CAROLINE: There has been great buzz for this, not to mention it’s produced by Oprah and she’s in it too.
RYAN: Plus Brad Pitt exec produced. Add this to producing Oscar winning Best Pic from last year, 12 Years a Slave, and he’s become a powerhouse producer.
CAROLINE: And Angie’s directing turn with Unbroken, another biopic contender this season – they’re already unstoppable. Where else can they climb in Hollywood?
RYAN: That’s a rhetorical question, clearly. As for Selma, it’s outstanding. And educational while entertaining. It’s about such a pivotal moment in our nation’s history and it would be one thing to read about it in a history book but to see this dramatization is incredibly powerful.

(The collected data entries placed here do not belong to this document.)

(** C36: failures to compute a verdict are not reported as such. A validation
    plugin of Fabric answers with [ExecutionFailureError] when it could not
    decide, and the peer then stops instead of marking the transaction invalid.
    When Fabric's default validation answers so, an initialised plugin panics;
    when the default validation accepts but the state of the channel cannot be
    fetched, the chaincode's plugin rejects a transaction whose first action
    decodes as one that violates the endorsement policy. It answers with an
    execution failure if and only if the default validation returned the
    error [VSCCExecutionFailureError], never for a failure of its own check. *)
Theorem execution_failures_lost v deps v' w h data i pos datum policy more e : plugin_Init v deps = (Nil, v') →
  as_SerializedPolicy datum = Some policy → data !! i = Some e →
  let ctx := datum :: more in
  ∃ d sf, DefaultTxValidator v' = Some d ∧ TxValidator v' = Some sf ∧
  let verdict_of_default := default_Validate d w (MkBlock (Some h) (Some data)) (bs "ecc") (Z.of_nat i) pos ctx in
  let verdict := ECCValidation_Validate v' w (Some (MkBlock (Some h) (Some data))) (bs "ecc") (Z.of_nat i) pos ctx in
  (verdict_of_default = Err ExecutionFailureError → verdict = Panics) ∧
  (verdict = Err ExecutionFailureError ↔ verdict_of_default = Err VSCCExecutionFailureError) ∧
  (verdict_of_default = Nil → FetchState sf w = None →
   ∀ act cap ccAction Input cis acts, envelope_actions e = Ret (act :: acts) →
     GetChaincodeActionPayload act = Some cap → endorsed_action cap = Ret ccAction →
     GetChaincodeProposalPayload (ChaincodeProposalPayload cap) = Some Input →
     Unmarshal_ChaincodeInvocationSpec Input = Some cis →
     verdict = Err VSCCEndorsementPolicyError).
Proof.
  intros (d & sf & _ & Hd & Hs & _)%plugin_Init_ok Hp He ctx. exists d, sf. split; [done|]. split; [done|].
  intros vd verdict. assert (verdict = convertErrorTypeOrPanic
    match vd with Nil => ecc_Validate (FetchState sf w) e policy | Err e => Err e | Panics => Panics end) as -> by (by apply plugin_Validate_step). split_and!.
  - by intros ->.
  - destruct vd as [|[]|]; [|done..]. unfold ecc_Validate. by destruct (_ ≫= _).
  - intros -> Hf act cap cc input cis acts H1 H2 H3 H4 H5. unfold ecc_Validate. rewrite H1. cbn [mbind go_bind for_actions].
    unfold ecc_action. rewrite H2. cbn [or_error mbind go_bind]. rewrite H3. cbn [mbind go_bind].
    rewrite H4. cbn [or_error mbind go_bind]. rewrite H5. cbn [or_error mbind go_bind]. by rewrite Hf.
Qed.
End failures.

CAROLINE: It’s the true story of the fight for the right to vote in Selma, Alabama in 1965. It’s not that long ago.
RYAN: Look at what we’re still dealing with with marriage equality. Things change slowly and there’s always a fight for what’s right. The dramatization in this movie is so enthralling though. The period is recreative impeccably.
CAROLINE: So come on… how’s Oprah?
RYAN: She doesn’t have a very large part but she’s good. She’s always been a competent actress. She has a couple powerful moments as an African American being denied the right to vote. You’re on pins and needles.

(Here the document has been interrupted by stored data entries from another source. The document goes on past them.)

Lemma sync_store_any_world octokit now gh_owner gh_repo w w' :
  trackedPRs w = trackedPRs w' ->
  trackedPRs (run (syncWithGitHub octokit now gh_owner gh_repo) w)
  = trackedPRs (run (syncWithGitHub octokit now gh_owner gh_repo) w').
Proof.
  intros Heq.
  now rewrite !(proj2 (syncWithGitHub_run octokit now gh_owner gh_repo _)), Heq.
Qed.

(** A line, then reconciliation, at the desk. *)
Lemma announce_then_sync octokit now gh_owner gh_repo line d :
  let job := (lift (print line) ;;
              lift (syncWithGitHub octokit now gh_owner gh_repo))%desk in
  outcome_s job d
  = outcome (syncWithGitHub octokit now gh_owner gh_repo) (tracker d) /\
  run_s job d
  = mkDesk (run (syncWithGitHub octokit now gh_owner gh_repo)
                (run (print line) (tracker d)))
           (digests d).
Proof.
  intros job. subst job.
  assert (Hp : outcome_s (lift (print line)) d = Returned tt) by reflexivity.
  rewrite (outcome_s_bind _ _ d tt Hp), (run_s_bind _ _ d tt Hp).
  rewrite outcome_s_lift, !run_s_lift. cbn [tracker digests].
  split; [apply sync_outcome_any_world | reflexivity].
Qed.

Lemma notifyStalePRs_run env prs d :
  outcome_s (notifyStalePRs env prs) d = Returned tt /\
  trackedPRs (tracker (run_s (notifyStalePRs env prs) d))
  = trackedPRs (tracker d) /\
  slack (tracker (run_s (notifyStalePRs env prs) d)) = slack (tracker d) /\
  digests (run_s (notifyStalePRs env prs) d)
  = digests d
    ++ (if token_missing env then []
        else match prs with
             | [] => []
             | _ :: _ => [StaleDigest (stale_text prs) (map stale_block prs)]
             end).
Proof.
  unfold notifyStalePRs. destruct (token_missing env).
  - repeat split; try reflexivity. simpl. now rewrite app_nil_r.
  - destruct prs as [|pr prs]; simpl.
    + repeat split; try reflexivity. simpl. now rewrite app_nil_r.
    + repeat split; reflexivity.
Qed.

Lemma getStalePRs_parsed_store now th w w' :
  trackedPRs w = trackedPRs w' ->
  getStalePRs_parsed now th w = getStalePRs_parsed now th w'.
Proof.
  intros Heq. unfold getStalePRs_parsed, getStalePRs. now rewrite Heq.
Qed.

Variable parseInt : string -> option Z.
Variable octokit : Octokit.
Variables (now later : Z).

(** X27. [checkStalePRs] never throws. Without [GITHUB_OWNER] or
    [GITHUB_REPO] it prints that they must be configured and does nothing
    else: no sync, no digest.  When the sync it starts with throws, the job
    posts no digest at all, whatever is stale, and ends by printing the error;
    the store is left as the failed sync left it. *)
Theorem checkStalePRs_guarded (senv : SchedulerEnv) (d : Desk) :
  let d' := run_s (checkStalePRs parseInt octokit now later senv) d in
  outcome_s (checkStalePRs parseInt octokit now later senv) d = Returned tt /\
  match configured senv with
  | None =>
      trackedPRs (tracker d') = trackedPRs (tracker d) /\
      slack (tracker d') = slack (tracker d) /\
      digests d' = digests d /\
      console (tracker d') = console (tracker d) ++ [not_configured]
  | Some (gh_owner, gh_repo) =>
      forall e,
        outcome (syncWithGitHub octokit now gh_owner gh_repo) (tracker d)
        = Threw e ->
        digests d' = digests d /\
        trackedPRs (tracker d')
        = trackedPRs (run (syncWithGitHub octokit now gh_owner gh_repo)
                          (tracker d)) /\
        exists earlier,
          console (tracker d')
          = earlier ++ [console_error ("Error checking stale PRs: " ++ e)]
  end.
Proof.
  intros d'. subst d'. unfold checkStalePRs.
  destruct (configured senv) as [[gh_owner gh_repo]|];
    [|split; [reflexivity | repeat split; reflexivity]].
  set (line := console_log "Running stale PR check...").
  destruct (announce_then_sync octokit now gh_owner gh_repo line d)
    as [Hout Hrun].
  cbv zeta in Hout, Hrun.
  match goal with
  | |- context [try_catch_s ?m ?h] => set (body := m); set (handler := h)
  end.
  set (rest := fun _ : unit =>
         (w <- read_tracker ;;
          if (0 <? List.length
                     (getStalePRs_parsed later
                        (staleThreshold parseInt senv) w))%nat
          then
            lift (print (console_log
                           ("Found "
                              ++ string_of_Z
                                   (Z.of_nat
                                      (List.length
                                         (getStalePRs_parsed later
                                            (staleThreshold parseInt senv) w)))
                              ++ " stale PR(s)"))) ;;
            notifyStalePRs (slack_env senv)
              (map stale_notification
                   (getStalePRs_parsed later (staleThreshold parseInt senv) w))
          else lift (print (console_log "No stale PRs found")))%desk).
  assert (Hbody : body
                  = bind_s (lift (print line) ;;
                            lift (syncWithGitHub octokit now gh_owner gh_repo))%desk
                           rest).
  { subst body rest. unfold bind_s. reflexivity. }
  destruct (outcome (syncWithGitHub octokit now gh_owner gh_repo) (tracker d))
    as [[]|e] eqn:Hsync.
  - assert (Hret : outcome_s body d = Returned tt).
    { rewrite Hbody, (outcome_s_bind _ _ d tt Hout), Hrun.
      subst rest. cbv beta.
      set (d2 := mkDesk _ _).
      assert (Hr : outcome_s read_tracker d2 = Returned (tracker d2))
        by reflexivity.
      rewrite (outcome_s_bind _ _ d2 _ Hr).
      change (run_s read_tracker d2) with d2.
      destruct (0 <? List.length _)%nat; [|reflexivity].
      match goal with
      | |- outcome_s (bind_s ?m ?f) d2 = _ =>
          rewrite (outcome_s_bind m f d2 tt eq_refl)
      end.
      apply notifyStalePRs_run. }
    split; [apply (try_catch_s_returned _ handler d tt Hret)|].
    intros e [=].
  - assert (Hthrew : outcome_s body d = Threw e /\
                     run_s body d
                     = mkDesk (run (syncWithGitHub octokit now gh_owner gh_repo)
                                   (run (print line) (tracker d)))
                              (digests d)).
    { rewrite Hbody.
      destruct (bind_s_threw _ rest d e Hout) as [Hr Ho].
      now rewrite Hr, Ho, Hrun. }
    destruct Hthrew as [Ho Hr].
    destruct (try_catch_s_threw body handler d e Ho) as [Hrun' Hout'].
    rewrite Hrun', Hout', Hr. subst handler. cbv beta.
    split; [reflexivity|].
    intros e' [= <-]. rewrite run_s_lift. cbn [tracker digests].
    split; [reflexivity|]. split.
    + apply sync_store_any_world. reflexivity.
    + eexists. reflexivity.
Qed.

CAROLINE: How’s David Oyelowo as Martin Luther King Jr.?
RYAN: Incredible. The competition is cray. Eddie Redmayne, Benedict Cumberbatch… none of these men make you feel like they’re doing impressions and yet they really become these men. Their talent is maddeningly brilliant. I love how well David nails Martin’s speech patterns – so rousing and real. He just commands the role.
CAROLINE: He is a great actor.
RYAN: There were so many brutal, horrible things that happened with the wave of racism in Selma at that time. It’s a disgusting side of humanity. Just inconceivable and it’s real. It’s our nation’s history. You can’t help but feel hit in the gut by it.
CAROLINE: That has to speak to the truth of what happened but also must be good direction.
RYAN: Very good. Powerful. Even how it chronicles King’s convos with President Johnson are incredible. And you know we respect MLK so much that I think of him as older, like in his 50s. But he was only 39 when he died. It’s remarkable, just remarkable, how articulate and confident and brilliant he was. Such a leader and such a frustrating, devastating loss because who knows what else good he could have accomplished had he not been assassinated.
CAROLINE: So true.
RYAN: And you’ll like to know I cried a bit, rare as it happens for me while watching movies – but they were of the happy variety. It’s such a fantastic movie. It tells this important, pivotal story and honors MLK.